Belum lagi iri hati, gampang cemburu, dan tidak adanya dukungan dari teman kita. Hal itu berlaku untuk diri kita sendiri juga. Jadi, observasinya harus dua arah. Sebab, relasi pertemanan itu mencakup diri kita sendiri dan satu–dua atau sekelompok orang. Jika ingin menilai sebuah pertemanan itu toxic atau tidak, kita juga mesti mengecek sikap kita. Jangan-jangan kitalah yang mengundang lingkungan toxic tersebut.
Kapan Waktu yang Tepat untuk Keluar?
Ketika kita tidak lagi punya integritas, perasaan kita terlanggar oleh kata-kata atau sikap orang lain, maka kita boleh mengenalinya sebagai perilaku toxic. Saatnya untuk menyayangi diri sendiri dan menghentikan pertemanan yang dianggap toxic itu. Kapan harus keluar dari circle tersebut, bergantung masing-masing. Kenali kondisi mental selama pertemanan. Misalnya, tidak nyaman, merasa kelelahan, stres, dan cemas setiap berhadapan dengan mereka, serta kepercayaan diri dijatuhkan. Semua itu merupakan tanda bahwa kita perlu self-care.
Sering kali kita ingin membahagiakan orang lain meskipun tahu orang itu membuat energi kita habis. Bisa karena tidak percaya diri atau takut apabila keluar dari circle tidak bisa mendapatkan teman baru lagi. Sayangi diri sendiri terlebih dahulu. Jangan menjadi toxic untuk diri sendiri.
Bagaimana Caranya?
Ketika ingin mengakhiri sebuah hubungan, itu tidak berarti membenci. Justru itu karena sayang terhadap diri sendiri maupun orang lain. Keputusan untuk melepaskan diri dipilih agar kita tidak tersakiti dan teman kita juga tidak punya kesempatan untuk menyakiti. Jadi, win-win solution. Tentu, hal tersebut butuh keberanian. Sering kali kita kebingungan memulainya. Tidak masalah. Semuanya butuh proses.
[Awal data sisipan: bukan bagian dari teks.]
#[global] Instance get_headers_laws : MessageLaws t.
Proof.
  refine {| msg_blank _ m := m = msg_default; msg_wf := wf; msg_decoded _ _ m := m |}; simpl.
  - by apply (bool_decide_unpack _); vm_compute.
  - intros version m e [_ Hm] [= <-] _. by rewrite get_blocks.zlen_get_blocks.
  - intros version m e [_ Hm] [= <-]. by eapply get_blocks.bytes_ok_get_blocks.
  - intros R ? ? version self m e [Hv Hm] [= <-]. apply reads_exact.
    eapply reads_bind_nil; [by apply get_blocks.get_blocks_reads|]. cbn [snd fst negb].
    eapply reads_bind_nil; [by apply reads_require|]. destruct m. apply reads_check.
  - done.
  - intros R ? ? version self.
    eapply reports_early; [apply get_blocks.get_blocks_reports| |].
    + intros b ->. eexists. by split.
    + intros b. apply reports_bind. intros ?. by apply reports_check.
Defined.
End GetHeaders.
End get_headers.

(** ** [message::header]

    A block header followed by a zero byte, the count of transactions that the
    [headers] message would carry, except at the canonical level. *)

Module header_message.

Definition command : list Z := chars "headers".
Definition version_minimum : Z := level.minimum.
Definition version_maximum : Z := level.maximum.

Definition satoshi_fixed_size (version : Z) : Z :=
  let canonical := version =? level.canonical in
  header_serialized_size true + (if canonical then 0 else variable_uint_size 0).

Definition from_data {R} `{Reader R} (version : Z) (self : header) : rd R (header * bool) :=
  p <~ header_from_data true self ;;
  if negb (snd p) then rret (fst p, false)
  else
    trail <~ (if version =? level.canonical then rret 0 else rd_read_byte) ;;
    (if negb (trail =? 0) then rd_invalidate else rret tt) ;;;
    rd_check (fst p) (reset_header (fst p)).

Definition factory_from_data {R} `{Reader R} (version : Z) : rd R header :=
  p <~ from_data version default_header ;; rret (fst p).

Definition to_data (version : Z) (h : header) : list Z :=
  header_to_data true h ++
  (if version =? level.canonical then [] else write_variable_little_endian 0).

Definition serialized_size (version : Z) (h : header) : Z := satoshi_fixed_size version.
Definition reset (h : header) : header := reset_header h.
Definition assign (self other : header) : header := assign_header self other.
Definition eqb (a b : header) : bool := header_eqb a b.

Definition wf (h : header) : Prop :=
  header_wf h /\ bytes_ok (previous_block_hash h) /\ bytes_ok (merkle h).

(** The header that the bytes of [h] decode to, read into [self]. *)
Definition decoded (self h : header) : header :=
  mk_header (hd_version h) (previous_block_hash h) (merkle h) (hd_timestamp h) (hd_bits h)
    (nonce h) (hd_hash_ self) (hd_height self) (hd_median_time_past self).

Lemma header_message_reads {R} `{ReaderLaws R} version self h :
  wf h -> reads (from_data version self) (to_data version h) (decoded self h, true).
Proof.
  intros [Hh _]. unfold from_data, to_data.
  eapply reads_bind; [by apply header_reads|]. cbn [snd fst negb].
  eapply (reads_bind_nil _ _ _ 0).
  - destruct (version =? level.canonical); [apply reads_ret|by apply (reads_write_byte 0)].
  - eapply reads_bind_nil; [apply reads_ret|]. apply reads_check.
Qed.

Lemma zlen_header_message version h :
  wf h -> zlen (to_data version h) = satoshi_fixed_size version.
Proof.
  intros [Hh _]. unfold to_data, satoshi_fixed_size.
  rewrite zlen_app, zlen_header_to_data by done. by destruct (version =? level.canonical).
Qed.

Lemma bytes_ok_header_to_data wire h :
  bytes_ok (previous_block_hash h) -> bytes_ok (merkle h) -> bytes_ok (header_to_data wire h).
Proof.
  intros Hp Hm. unfold header_to_data, write_hash. rewrite !bytes_ok_app.
  split_and!; try apply bytes_ok_to_little_endian; try done.
  destruct wire; [constructor|apply bytes_ok_to_little_endian].
Qed.

Lemma bytes_ok_header_message version h : wf h -> bytes_ok (to_data version h).
Proof.
  intros (_ & Hp & Hm). apply bytes_ok_app. split; [by apply bytes_ok_header_to_data|].
  destruct (version =? level.canonical); auto with bitprim.
Qed.

Lemma header_to_data_decoded self h : header_to_data true (decoded self h) = header_to_data true h.
Proof. done. Qed.

End header_message.

(** ** [headers] *)

Module headers.
Section Headers.
Context `{Currency}.

Record t := mk { elements : list header }.
Definition command : list Z := chars "headers".
Definition version_minimum : Z := level.headers.
Definition version_maximum : Z := level.maximum.

Definition is_valid (m : t) : bool := negb (bool_decide (length (elements m) = 0%nat)).
Definition reset (m : t) : t := mk [].
Definition set_elements (v : list header) (m : t) : t := mk v.
Definition assign (self other : t) : t := mk (elements other).

Fixpoint elements_eqb (a b : list header) : bool :=
  match a, b with
  | [], [] => true
  | x :: a, y :: b => header_message.eqb x y && elements_eqb a b
  | _, _ => false
  end.
Definition eqb (a b : t) : bool := elements_eqb (elements a) (elements b).

Definition from_data {R} `{Reader R} (version : Z) (self : t) : rd R (t * bool) :=
  count <~ read_size_little_endian ;;
  elements <~ guarded count max_get_headers
    (read_each (header_message.from_data version default_header) default_header) ;;
  require_version version version_minimum ;;;
  rd_check (mk elements) (reset (mk elements)).

Definition to_data (version : Z) (m : t) : list Z :=
  write_variable_little_endian (zlen (elements m)) ++
  concat (map (header_message.to_data version) (elements m)).

Definition serialized_size (version : Z) (m : t) : Z :=
  variable_uint_size (zlen (elements m)) +
  zlen (elements m) * header_message.satoshi_fixed_size version.

(** [hash()] memoizes in the element; the value is the same before and after. *)
Section Hashes.
Context `{Crypto}.

Definition hash_of (h : header) : list Z := fst (header_hash h).

(** The loop of [is_sequential] after the first element. *)
Fixpoint sequential_loop (previous : list Z) (l : list header) : bool :=
  match l with
  | [] => true
  | h :: l =>
      if negb (bool_decide (previous_block_hash h = previous)) then false
      else sequential_loop (hash_of h) l
  end.

Definition is_sequential (m : t) : bool :=
  match elements m with
  | [] => true
  | h :: l => sequential_loop (hash_of h) l
  end.

Definition to_hashes (m : t) : list (list Z) := map hash_of (elements m).
Definition to_inventory (type : Z) (m : t) : list inventory_vector.t :=
  map (fun h => inventory_vector.mk type (hash_of h)) (elements m).

(** Sequential headers are a chain: each names the hash of the one before. *)
Lemma is_sequential_chain m :
  is_sequential m = true <->
  forall i a b, elements m !! i = Some a -> elements m !! S i = Some b ->
    previous_block_hash b = hash_of a.
Proof.
  unfold is_sequential. destruct (elements m) as [|h l]; [done|].
  revert h. induction l as [|h' l IH]; intros h; cbn [sequential_loop].
  { split; [|done]. intros _ [|i] a b Ha Hb; simplify_eq/=. }
  destruct (decide (previous_block_hash h' = hash_of h)) as [E|E].
  - rewrite bool_decide_true by done. cbn [negb]. rewrite IH. split; intros Hall.
    + intros [|i] a b Ha Hb; simplify_eq/=; [done|]. by apply (Hall i).
    + intros i a b Ha Hb. by apply (Hall (S i)).
  - rewrite bool_decide_false by done. cbn [negb]. split; [done|]. intros Hall.
    exfalso. apply E. by apply (Hall 0%nat).
Qed.

(** The inventory of some headers lists their hashes. *)
Lemma to_inventory_hashes type m :
  inventory.to_hashes [] type (to_inventory type m) = to_hashes m.
Proof.
  replace (to_inventory type m) with (inventory.of_hashes (to_hashes m) type).
  - apply inventory.to_hashes_of_hashes.
  - unfold inventory.of_hashes, to_hashes, to_inventory. by rewrite map_map.
Qed.
End Hashes.

#[global] Instance headers_message : Message t := {
  msg_command := command; msg_default := mk []; msg_reset := reset;
  msg_from_data R _ version self := from_data version self;
  msg_to_data version m := Some (to_data version m);
  msg_serialized_size version m := Some (serialized_size version m)
}.

Definition factory_from_data {R} `{Reader R} (version : Z) : rd R t := msg_factory version.

Definition wf (version : Z) (m : t) : Prop :=
  version_minimum <= version /\ zlen (elements m) <= max_get_headers /\
  Forall header_message.wf (elements m).

Definition decoded (m : t) : t := mk (map (header_message.decoded default_header) (elements m)).

Lemma headers_reads {R} `{ReaderLaws R} version self m :
  wf version m -> reads (from_data version self) (to_data version m) (decoded m, true).
Proof.
  intros (Hv & Hl & Hm). unfold from_data, to_data.
  eapply reads_bind; [apply reads_size, in_width_zlen; unfold max_get_headers in Hl; lia|].
  eapply (reads_bind_nil _ _ _ (elements (decoded m))).
  { replace (zlen (elements m)) with (zlen (elements (decoded m))) in Hl |- *
      by (unfold zlen; simpl; by rewrite length_map).
    apply reads_guarded; [done|]. apply reads_each. simpl.
    apply Forall2_fmap_l, Forall2_map_r. eapply Forall_impl; [exact Hm|]. intros h Hh.
    by apply header_message.header_message_reads. }
  eapply reads_bind_nil; [by apply reads_require|]. apply reads_check.
Qed.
Memang, dalam suatu hubungan, ada jalinan emosi yang terbangun. Apa pun yang terjadi, jauh lebih baik untuk bisa jujur terhadap apa yang dirasakan dan ungkapkan. Jujur saja kalau merasa tidak nyaman dan ingin menarik diri dari circle tersebut. Tiba-tiba memutus hubungan juga tidak masalah. Tidak ada cara yang paling benar. Yang terpenting, segala yang dilakukan untuk mengakhirinya didasari oleh niat yang baik. Lakukan karena sayang pada diri sendiri.
Circle yang Sehat
Lingkungan pertemanan yang sehat itu yang bisa membantu mengenali perasaan kita. Mengenali apa saja yang kita butuhkan dan tidak. Jadi, circle yang sehat itu yang bisa membantu kita punya self-care yang baik. Termasuk yang selalu ada di sisi kita sekalipun sedang mengalami kesulitan. Sebaliknya, jika malah mencari alasan untuk tidak membantu atau mengkritik, pertimbangkan untuk stay dalam circle itu atau keluar.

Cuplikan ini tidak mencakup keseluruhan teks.